VMware
- Fusion-io Scsi & Raid Devices Driver Download 64-bit
- Fusion-io Scsi & Raid Devices Driver Downloads
- Scsi Disk Device
Scsi-iomemory-vsl 4.2.1.1137-1OEM.550.0.0.1198610 Fusion-io 2. Run the following steps to load the module: # esxcfg-module -d iomemry-vsl (this is the name of the iomemory from the vib list). Fusion-io - has moved into the hybrid arrays iSCSI market Pure Storage - says it has a mission to undercut the price of hard drive arrays Skyera - offers one of the lowest price points ($ per terabyte) in the industry (but not the lowest entry level floor price) Stec - their first systems level product is an iSCSI rack.
Today, more and more workloads are running in virtual machines (VMs), including workloads that require significantly more IO in the guest operating system. In a VM on VMware vSphere, all virtual disks (VMDKs) are attached to the LSI Logical SAS SCSI Adapter in the default configuration. This adapter is recognized by all operating systems without installing additional drivers, but does not always provide the best performance, especially when an SSD RAID or NVMe Storage is used. In this article we have compared the virtual storage controllers LSI Logical SAS, VMware Paravirtual and the NVMe Controller.
- 3Performance Comparison
Controller models
The standard controller in almost every VM is the LSI Logical SAS SCSI controller. This controller is recognized and supported by every guest operating system without additional drivers. It is suitable for almost any workload that does not have large I/O requirements. It is also necessary for the configuration of Microsoft Server Cluster Service (MSCS).

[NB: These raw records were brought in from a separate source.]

(** A probe that ends in a failure that is not retryable stays out. *)
Lemma probe_not_returned {St A} (h : handler St) mem σ c b t e (fn : prog A) max_retries base retryable :
  honest_circuits h mem -> mem σ !! c = Some b ->
  cb_st b = Open_ -> cb_opened_at b = Some t ->
  (forall σ, cb_reset b <= (h σ EMonotonic).1 - t) ->
  (forall σ, result_of h fn σ = Exn e /\ mem (state_of h fn σ) = mem σ) -> retryable e = false ->
  0 <= max_retries -> 0 <= base ->
  let p := call_with_retries fn max_retries base (Some c) retryable in
  result_of h p σ = Exn e /\
  exists b', mem (state_of h p σ) !! c = Some b' /\ probing b'.
Proof.
  intros Hh Hb Hs Ho Hclock Hfn Hre Hm Hbase p. unfold p, call_with_retries.
  destruct (Z.ltb_spec max_retries 0); [lia|]. destruct (Z.ltb_spec base 0); [lia|].
  replace (Z.to_nat (max_retries + 1)) with (S (Z.to_nat max_retries)) by lia.
  cbn [retry_loop when_circuit].
  set (b' := {| cb_failure_threshold := cb_failure_threshold b; cb_reset := cb_reset b;
                cb_st := HalfOpen; cb_failures := cb_failures b;
                cb_opened_at := cb_opened_at b; cb_probe_in_flight := true |}).
  assert (Hallow : result_of h (circuit_allow c) σ = Ok true /\
                   mem (state_of h (circuit_allow c) σ) !! c = Some b').
  { destruct (honest_read h mem Hh σ c b Hb) as [Hr Hr'].
    unfold result_of, state_of, circuit_allow. cbn.
    destruct (h σ (EReadCircuit c)) as [b1 σ1]; simpl in *. subst b1.
    unfold clock_if_open. rewrite Hs. cbn. pose proof (Hclock σ1) as Ht.
    destruct (h σ1 EMonotonic) as [now σ2]; simpl in *. cbn.
    assert (allow now b = (true, b')) as ->.
    { unfold b', allow, sync. rewrite Hs, Ho. apply Z.leb_le in Ht as ->. done. }
    cbn. pose proof (honest_put h mem Hh σ2 c b') as Hput.
    destruct (h σ2 (EPutCircuit c b')) as [u σ3]; simpl in *. split; [done|].
    rewrite Hput. by rewrite lookup_insert_eq. }
  destruct Hallow as [Ha1 Ha2].
  rewrite result_bind, state_bind, Ha1. cbn [negb].
  destruct (Hfn (state_of h (circuit_allow c) σ)) as [Hf1 Hf2].
  assert (Hat : forall σ, result_of h (attempt fn) σ = Ok (result_of h fn σ) /\
                          state_of h (attempt fn) σ = state_of h fn σ).
  { intros σ'. unfold result_of, state_of. by rewrite interp_attempt. }
  rewrite result_bind, state_bind. rewrite !(proj1 (Hat _)), (proj2 (Hat _)), Hf1. rewrite Hre.
  split; [done|]. exists b'. split; [|done]. unfold state_of at 1. simpl. by rewrite Hf2.
Qed.
(* ===== verification/Redis.v ===== *)
(** * What the broker relies on of Redis

    Redis is another process: a handler answers its commands.  [redis_exec]
    writes down what the Redis documentation says of the commands the broker
    sends (GET, SET with NX and EX, DEL, EXISTS, INCR, EXPIRE) on a keyspace
    with deadlines, and [redis_documented] is the hypothesis, used by name,
    that a handler answers so. *)

From stdpp Require Import base tactics list strings numbers gmap pretty.
From S2P Require Import Prelude PyStr Errors Config Effects.
Open Scope string_scope.
#[local] Open Scope Z_scope.

Record redis_entry := RedisEntry {
  re_value : string;
  re_deadline : option Z      (* microseconds *)
}.

#[export] Instance redis_entry_eq_dec : EqDecision redis_entry.
Proof. solve_decision. Defined.

(** The live value of a key at time [now]. *)
Definition redis_live (now : Z) (store : gmap string redis_entry) (k : string) : option redis_entry :=
  match store !! k with
  | Some e => match re_deadline e with
              | Some d => if d <=? now then None else Some e
              | None => Some e
              end
  | None => None
  end.

Definition redis_get (now : Z) (store : gmap string redis_entry) (k : string) : option string :=
  re_value <$> redis_live now store k.

Definition redis_error (msg : string) : exn := raise_of RedisError msg.

(** One command at time [now]; [None] for an effect that is not a Redis
    command. *)
Definition redis_exec (now : Z) (c : eff) (store : gmap string redis_entry)
  : option (reply c * gmap string redis_entry) :=
  match c return option (reply c * gmap string redis_entry) with
  | ERedisGet k => Some (Ok (redis_get now store k), store)
  | ERedisSet k v nx ex =>
      if ex <=? 0 then Some (Exn (redis_error "invalid expire time in 'set' command"), store)
      else if nx && bool_decide (is_Some (redis_live now store k))
      then Some (Ok false, store)
      else Some (Ok true, <[k := RedisEntry v (Some (now + seconds ex))]> store)
  | ERedisDelete k => Some (Ok tt, delete k store)
  | ERedisExists k =>
      Some (Ok (if bool_decide (is_Some (redis_live now store k)) then 1 else 0), store)
  | ERedisIncr k =>
      match redis_live now store k with
      | None => Some (Ok 1, <[k := RedisEntry "1" None]> store)
      | Some e =>
          match int_of_str 10 (re_value e) with
          | Some n => Some (Ok (n + 1), <[k := RedisEntry (pretty (n + 1)) (re_deadline e)]> store)
          | None => Some (Exn (redis_error "value is not an integer or out of range"), store)
          end
      end
  | ERedisExpire k secs =>
      match redis_live now store k with
      | Some e => Some (Ok tt, <[k := RedisEntry (re_value e) (Some (now + seconds secs))]> store)
      | None => Some (Ok tt, store)
      end
  | _ => None
  end.

(** The handler serves Redis as documented: its keyspace is [store], its
    clock [now] (which [time.time()] reads) does not go back, and no other
    client writes. *)
Record redis_documented {St} (h : handler St) (store : St -> gmap string redis_entry)
    (now : St -> Z) : Prop := {
  rd_command : forall σ c a s', redis_exec (now σ) c (store σ) = Some (a, s') ->
    (h σ c).1 = a /\ store (h σ c).2 = s';
  rd_other : forall σ c, redis_exec (now σ) c (store σ) = None -> store (h σ c).2 = store σ;
  rd_clock : forall σ c, now σ <= now (h σ c).2;
  rd_time : forall σ, (h σ ETime).1 = now σ /\ now (h σ ETime).2 = now σ
}.

(** Time stands still for the duration of an operation. *)
Definition redis_prompt {St} (h : handler St) (now : St -> Z) : Prop :=
  forall σ c, now (h σ c).2 = now σ.

(** A Redis process whose clock is set from outside: the instance the
    witnesses run on. *)
Definition redis_process : handler (Z * gmap string redis_entry) := fun σ c =>
  match redis_exec σ.1 c σ.2 with
  | Some (a, s') => (a, (σ.1, s'))
  | None => (match c return reply c with
             | ETime => σ.1
             | ETokenHex _ => "a1b2c3d4"
             | c => dead_reply c
             end, σ)
  end.

Lemma redis_process_documented : redis_documented redis_process snd fst.
Proof.
  split.
  - intros σ c a s' H. unfold redis_process. by rewrite H.
  - intros σ c H. unfold redis_process. by rewrite H.
  - intros σ c. unfold redis_process. by destruct (redis_exec _ _ _) as [[? ?]|].
  - done.
Qed.

Lemma redis_process_prompt : redis_prompt redis_process fst.
Proof. intros σ c. unfold redis_process. by destruct (redis_exec _ _ _) as [[? ?]|]. Qed.

(** ** Lemmas *)

Lemma redis_get_insert now store k v d :
  now < d -> redis_get now (<[k := RedisEntry v (Some d)]> store) k = Some v.
Proof.
  intros Hd. unfold redis_get, redis_live. rewrite lookup_insert_eq. simpl.
  by destruct (Z.leb_spec d now); [lia|].
Qed.

Lemma redis_get_insert_ne now store k k' e :
  k <> k' -> redis_get now (<[k := e]> store) k' = redis_get now store k'.
Proof. intros Hne. unfold redis_get, redis_live. by rewrite lookup_insert_ne. Qed.

Lemma redis_get_delete now store k : redis_get now (delete k store) k = None.
Proof. unfold redis_get, redis_live. by rewrite lookup_delete_eq. Qed.

Lemma redis_get_delete_ne now store k k' :
  k <> k' -> redis_get now (delete k store) k' = redis_get now store k'.
Proof. intros Hne. unfold redis_get, redis_live. by rewrite lookup_delete_ne. Qed.

Lemma redis_live_get now store k :
  is_Some (redis_live now store k) <-> is_Some (redis_get now store k).
Proof. unfold redis_get. by rewrite fmap_is_Some. Qed.

(** Step a program through one Redis command. *)
Section Commands.
Context {St} (h : handler St) (store : St -> gmap string redis_entry) (now : St -> Z).
Context (Hdoc : redis_documented h store now).

Lemma run_perform c σ :
  result_of h (perform c) σ = to_res (fallible c) (h σ c).1 /\
  state_of h (perform c) σ = (h σ c).2.
Proof. unfold result_of, state_of. simpl. by destruct (h σ c). Qed.

Lemma run_command c σ a s' :
  redis_exec (now σ) c (store σ) = Some (a, s') ->
  result_of h (perform c) σ = to_res (fallible c) a /\
  store (state_of h (perform c) σ) = s'.
Proof.
  intros H. destruct (rd_command _ _ _ Hdoc _ _ _ _ H) as [Ha Hs].
  destruct (run_perform c σ) as [Hr Ht]. rewrite Hr, Ht. by rewrite Ha.
Qed.

Lemma run_clock c σ : now σ <= now (state_of h (perform c) σ).
Proof. destruct (run_perform c σ) as [_ ->]. apply (rd_clock _ _ _ Hdoc). Qed.

(** The clock does not go back along a program. *)
Lemma clock_mono {A} (p : prog A) σ : now σ <= now (state_of h p σ).
Proof.
  revert σ. induction p as [r|c k IH]; intros σ; [done|].
  pose proof (rd_clock _ _ _ Hdoc σ c) as Hc. specialize (IH (h σ c).1 (h σ c).2).
  unfold state_of in *. simpl. destruct (h σ c) as [a σ1]. simpl in *.
  destruct (interp h (k a) σ1) as [[t r] σ2]. simpl in *. lia.
Qed.

Lemma run_time σ :
  result_of h (perform ETime) σ = Ok (now σ) /\
  store (state_of h (perform ETime) σ) = store σ /\
  now (state_of h (perform ETime) σ) = now σ.
Proof.
  destruct (run_perform ETime σ) as [Hr Hs]. destruct (rd_time _ _ _ Hdoc σ) as [Ht Hn].
  rewrite Hr, Hs, Hn. repeat split; [by rewrite Ht|by apply (rd_other _ _ _ Hdoc)].
Qed.

(** A command that answers, at the head of a program. *)
Lemma step_command {A} c (f : ans c -> prog A) σ a s' x :
  redis_exec (now σ) c (store σ) = Some (a, s') -> to_res (fallible c) a = Ok x ->
  exists σ1, now σ <= now σ1 /\ store σ1 = s' /\
    result_of h (bind (perform c) f) σ = result_of h (f x) σ1 /\
    state_of h (bind (perform c) f) σ = state_of h (f x) σ1.
Proof.
  intros Hex Hx. destruct (run_command c σ a s' Hex) as [Hr Hs].
  exists (state_of h (perform c) σ). rewrite result_bind, state_bind, Hr, Hx.
  split; [apply run_clock|auto].
Qed.

(** The same when commands take no time. *)
Lemma outcome_command_prompt c σ a s' :
  redis_prompt h now -> redis_exec (now σ) c (store σ) = Some (a, s') ->
  exists σ1, now σ1 = now σ /\ store σ1 = s' /\
    outcome h (perform c) σ = (to_res (fallible c) a, σ1).
Proof.
  intros Hp Hex. destruct (run_command c σ a s' Hex) as [Hr Hs].
  exists (state_of h (perform c) σ). unfold outcome. rewrite Hr.
  split; [|auto]. destruct (run_perform c σ) as [_ ->]. apply Hp.
Qed.

Lemma outcome_other c σ :
  redis_prompt h now -> redis_exec (now σ) c (store σ) = None ->
  exists σ1, now σ1 = now σ /\ store σ1 = store σ /\
    outcome h (perform c) σ = (to_res (fallible c) (h σ c).1, σ1).
Proof.
  intros Hp Hex. destruct (run_perform c σ) as [Hr Hs].
  exists (h σ c).2. unfold outcome. rewrite Hr, Hs. split; [apply Hp|].
  split; [by apply (rd_other _ _ _ Hdoc)|done].
Qed.

(** Reading the clock, at the head of a program. *)
Lemma step_time {A} (f : Z -> prog A) σ :
  exists σ1, now σ1 = now σ /\ store σ1 = store σ /\
    result_of h (bind (perform ETime) f) σ = result_of h (f (now σ)) σ1 /\
    state_of h (bind (perform ETime) f) σ = state_of h (f (now σ)) σ1.
Proof.
  destruct (run_time σ) as (Hr & Hs & Hn). exists (state_of h (perform ETime) σ).
  rewrite result_bind, state_bind, Hr. auto.
Qed.

(** An effect that is not a Redis command, at the head of a program. *)
Lemma step_other {A} c (f : ans c -> prog A) σ :
  redis_exec (now σ) c (store σ) = None ->
  exists σ1, now σ <= now σ1 /\ store σ1 = store σ /\
    result_of h (bind (perform c) f) σ =
      match to_res (fallible c) (h σ c).1 with
      | Ok x => result_of h (f x) σ1
      | Exn e => Exn e
      end /\
    state_of h (bind (perform c) f) σ =
      match to_res (fallible c) (h σ c).1 with
      | Ok x => state_of h (f x) σ1
      | Exn e => σ1
      end.
Proof.
  intros Hex. destruct (run_perform c σ) as [Hr Hs]. exists (state_of h (perform c) σ).
  rewrite result_bind, state_bind, Hr, Hs.
  split; [apply (rd_clock _ _ _ Hdoc)|]. split; [by apply (rd_other _ _ _ Hdoc)|].
  by destruct (to_res _ _).
Qed.
End Commands.

(** [redis_step Hdoc a s' x as (σ1 & Hc & Hs)]: the program's next command
    answers [a], that is [x], and leaves the keyspace [s']. *)
Tactic Notation "redis_step" constr(Hdoc) uconstr(a) uconstr(s') uconstr(x) "as" ident(σ1) ident(Hc) ident(Hs) :=
  match goal with
  | |- context [result_of _ (bind (perform ?c) ?f) ?σ] =>
      destruct (step_command _ _ _ Hdoc c f σ a s' x) as (σ1 & Hc & Hs & -> & ->);
      [|try done|cbv beta]
  end.

Tactic Notation "redis_time" constr(Hdoc) "as" ident(σ1) ident(Hc) ident(Hs) :=
  match goal with
  | |- context [result_of _ (bind (perform ETime) ?f) ?σ] =>
      destruct (step_time _ _ _ Hdoc f σ) as (σ1 & Hc & Hs & -> & ->); cbv beta zeta
  end.

(** The same for [outcome] under [redis_prompt]. *)
Tactic Notation "prompt_step" constr(Hdoc) constr(Hp) uconstr(a) uconstr(s')
    "as" ident(σ1) ident(Hc) ident(Hs) :=
  match goal with
  | |- context [outcome _ (perform ?c) ?σ] =>
      destruct (outcome_command_prompt _ _ _ Hdoc c σ a s' Hp) as (σ1 & Hc & Hs & ->);
      [try done|cbn [to_res fallible]]
  end.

Starting with ESXi 4.0 and virtual hardware version 7, the VMware Paravirtual controller is available. This controller was developed for high performance storage systems, because it can handle much higher I/O and reduces the CPU load. In order for the controller to be used by the guest operating system, the VMware Tools must be installed.
Starting with ESXi 6.5 and virtual hardware version 13, an NVMe controller can also be added to the VM. This controller further optimizes the performance of SSD RAIDs, NVMe and PMEM storage. This Controller is the default Controller for Windows VMs in vSphere 7.0.
The choice of the right controller depends on the applications within the VM. For example, if it is an office VM, relatively little performance is required and the standard LSI Logical SAS SCSI controller can be used. If more storage performance is required within the VM and the storage system behind it also offers more performance, the VMware Paravirtual Controller is usually more suitable. For absolute high end performance when using an SSD RAID, NVMe or PMEM storage and very high performance requirements within the VM, the NVMe controller is the best choice.
Performance test
We have conducted various performance tests for different scenarios. The test scenarios are only examples, the individual values should be adjusted individually to the own workload to achieve realistic results. Details of the test system used:
Hardware / Software:
- Supermicro Mainboard X11DPi-NT
- 2x Intel Xeon Gold 5222 (3.80GHz, 4-Core, 16.5MB)
- 256GB ECC Registered (RDIMM) DDR4 2666 RAM 4 Rank
- 3.2 TB Samsung SSD NVMe PCI-E 3.0 (PM1725b)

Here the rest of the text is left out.